To the Editor:
We would like to congratulate Lee et al.1 on their excellent study, which challenged medical dogma and demonstrated that with appropriate management of the blood pressure during a spinal anesthetic for a cesarean delivery, left uterine displacement does not affect the acid-base status of the neonate. The study was well-designed and executed; however, we strongly disagree with the authors’ interpretation of the data such that “…findings do not support the historical practice and current recommendations for LUD [left uterine displacement] as being essential during elective cesarean delivery to support maternal hemodynamics, prevent spinal-induced maternal hypotension, and maintain neonatal acid–base status in healthy nonlaboring women with uncomplicated pregnancies.”1
Lee et al.1 found that the lack of left uterine displacement did not impact neonatal acid-base status; however, maternal hemodynamics were negatively affected in the group not receiving left uterine displacement. Maternal blood pressure and cardiac output were both significantly lower in the supine compared to left uterine displacement group, despite the supine group receiving 29% more phenylephrine.1 Therefore, rather than concluding that left uterine displacement is not necessary, the study actually demonstrates that left uterine displacement is beneficial and does improve maternal hemodynamics significantly.

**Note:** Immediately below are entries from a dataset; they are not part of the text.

Lemma poll_write_holds buf s acc lost :
  holds s acc lost -> let '(r, s') := Send.poll_write buf s in
  holds s' (acc ++ accepted r buf) (lost_by r s ++ lost) /\
  match r with
  | Ok (Some n) => n = Z.min (len buf) 65536
  | Ok None => True
  | Err _ => is_closed s' = true
  | _ => False
  end.
Proof.
  intros Hh. unfold Send.poll_write. case_bool_decide as Hb.
  { subst buf. cbn. by rewrite app_nil_r. }
  destruct (is_closed s) eqn:Hcl.
  { pose proof Hh as (_ & _ & _ & Hidle). cbn [accepted lost_by]. unfold under_way. by rewrite app_nil_r, Hidle. }
  pose proof (holds_open s acc lost Hh Hcl) as ->.
  unfold bind. pose proof (poll_inflight_cases s acc [] Hh) as Hp.
  destruct (Send.close_on_error Send.poll_inflight_write s) as [r s1]. destruct Hp as [Hh1 Hp].
  destruct r as [[n|]|e| |]; try done; unfold ret; cbn [accepted lost_by app] in *; rewrite ?app_nil_r in *; [|by split|by destruct Hp].
  destruct Hp as [Hi Hcl1]. rewrite Hcl in Hcl1. destruct Hh1 as (Hone & -> & _).
  destruct s1 as [st [w|] ws cl]; cbn in *; subst ws cl; [|done]. cbn.
  assert (Hlen : len (take (Z.to_nat (Z.min (len buf) (64 * 1024))) buf) = Z.min (len buf) 65536).
  { unfold len. rewrite length_take. lia. }
  rewrite Hlen. split; [|done]. split; [done|]. unfold handed. cbn. by rewrite !app_nil_r.
Qed.
Lemma poll_flush_holds s acc lost :
  holds s acc lost -> let '(r, s') := Send.poll_flush s in
  holds s' acc (lost_by r s ++ lost) /\
  match r with
  | Ok (Some _) => write_state s' = Idle /\ is_closed s' = is_closed s
  | Ok None => is_closed s' = is_closed s
  | Err _ => is_closed s' = true
  | _ => False
  end.
Proof.
  intros Hh. unfold Send.poll_flush, bind, ret. pose proof (poll_inflight_cases s acc lost Hh) as Hp.
  destruct (Send.close_on_error Send.poll_inflight_write s) as [[[n|]|e| |] s1]; destruct Hp as [Hh1 Hp]; try done; by destruct Hp.
Qed.
Lemma close_flag_holds s acc lost (f : W -> W) :
  (forall w, delivered (f w) = delivered w) -> holds s acc lost -> write_state s = Idle ->
  holds (MkSendStream (stream s) (option_map f (writer s)) Idle true) acc lost.
Proof.
  intros Hf (Hone & -> & _) Hi. destruct s as [st [w|] ws cl]; cbn in *; subst ws; [|done].
  split; [done|]. unfold handed, under_way. cbn. by rewrite Hf.
Qed.
Lemma poll_close_holds s acc lost :
  holds s acc lost -> let '(r, s') := Send.poll_close s in
  holds s' acc (lost_by r s ++ lost) /\
  match r with
  | Ok (Some _) => write_state s' = Idle /\ is_closed s' = true /\
      (is_closed s = false -> exists w, writer s' = Some (writer_close w) /\ delivered w = acc)
  | Ok None => is_closed s' = is_closed s
  | Err _ => is_closed s' = true
  | _ => False
  end.
Proof.
  intros Hh. unfold Send.poll_close, bind, Send.close_on_error. pose proof (poll_flush_holds s acc lost Hh) as Hp.
  destruct (Send.poll_flush s) as [[[[]|]|e| |] s1]; destruct Hp as [Hh1 Hp]; try done.
  - destruct Hp as [Hi Hcl]. destruct (is_closed s1) eqn:Hcl1; [by rewrite <- Hcl|].
    cbn [lost_by app] in *. pose proof (holds_open _ _ _ Hh1 Hcl1) as ->. pose proof Hh1 as (_ & Hacc & _).
    destruct s1 as [st [w|] ws cl] eqn:Es; cbn in Hi, Hcl1; subst ws cl; [|by destruct Hh1]. cbn.
    split; [|split; [done|]; split; [done|]].
    + change (Some (writer_close w)) with (option_map writer_close (Some w)).
      by apply (close_flag_holds (MkSendStream st (Some w) Idle false) acc [] writer_close writer_close_keeps).
    + intros _. exists w. split; [done|]. rewrite Hacc. unfold handed, under_way. cbn. by rewrite app_nil_r.
  - unfold Send.set_closed, bind, throw. cbn in *. destruct Hh1 as (Hone & Hacc & Hlost & Hidle). split; [|done].
    specialize (Hidle Hp). destruct s1. by split.
Qed.
Lemma finish_holds s acc lost :
  holds s acc lost -> let '(r, s') := Send.finish s in
  holds s' acc lost /\
  match r with
  | Ok _ => write_state s = Idle /\ is_closed s' = true /\ handed s' = handed s
  | Err _ => write_state s <> Idle /\ s' = s
  | _ => False
  end.
Proof.
  intros Hh. unfold Send.finish. destruct (write_state s) eqn:Hw.
  - split; [by apply close_flag_holds; [apply writer_close_keeps|..]|]. split; [done|]. split; [done|].
    unfold handed. rewrite Hw. destruct (writer s) as [w|]; [|done]. cbn. apply writer_close_keeps.
  - split; [done|]. by split.
Qed.
Lemma closed_holds s acc lost :
  holds s acc lost -> let '(r, s') := Send.closed s in
  holds s' acc lost /\ completes r /\
  (write_state s <> Idle -> s' = s /\ r = Err (Unknown (js_str (lit "writer is unavailable")))).
Proof.
  intros (Hone & -> & Hlost & Hidle). unfold Send.closed.
  destruct s as [st [w|] [|fut] cl] eqn:Es; try done; cbn [writer write_state].
  - destruct (writer_closed_keeps w) as [Hc Hk]. destruct (writer_closed w) as [r w']. cbn [fst snd] in *.
    split; [|split; [|done]].
    + split; [done|]. unfold handed, under_way. cbn. by rewrite Hk.
    + destruct (completes_cases r Hc) as [[[] ->]|[e ->]]; [done|]. destruct (error_from_web e); try done.
      by destruct (stream_error_code _).
Qed.
End Sending.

In addition to the mean outcome differences between groups in the study cohort, it is critically important to consider the relatively rare, but serious adverse events that occur in some individuals after the induction of spinal anesthesia. The study was not adequately powered to detect the influence of the supine position on the incidence of events such as reflex bradycardia and cardiovascular collapse. Even in this small cohort, however, there were some women in whom the lack of left uterine displacement appeared to have a profound impact. One subject in the supine group had a clinically significant drop in blood pressure to 44/22 mmHg, and the lowest base excess was in the supine group. There was also the one patient in the left uterine displacement group who became symptomatic with a systolic blood pressure decrease from 122 to 75 mmHg while lying supine before her anesthetic. Supine hypotensive syndrome occurs in approximately 8% of women at term; and even if left uterine displacement does not benefit the entire study cohort, these individuals may benefit from left uterine displacement.2 Consistent with this concern, Lee et al. previously showed that although cardiac output only decreased 5% on average in the patients tilted less than 15° compared to when tilted at 15° or greater, cardiac output decreased by 20% in a subset of patients in the less tilted group.3
On the surface, the data from Lee et al.1 suggests that left uterine displacement may not be essential; however, a deeper look at their data demonstrates that left uterine displacement does have a positive effect on maternal hemodynamics, that a significant subset of patients are adversely affected when not tilted, and that we cannot predict which patients can safely be positioned supine. We, therefore, would strongly advocate for the continued use of left uterine displacement during cesarean delivery. The use of left uterine displacement should be considered for any pregnant woman in whom the uterus is palpable above the umbilicus.4 Left uterine displacement is a simple, cost-free intervention with proven efficacy, and the data from Lee et al.1 demonstrates the utility of this practice. If left uterine displacement distorts the anatomy enough to make surgery difficult, it can be reduced immediately prior to surgery, as most of the hemodynamic benefit of left uterine displacement is realized in the early post-spinal anesthesia period while surgical preparations are being made.
The authors declare no competing interests.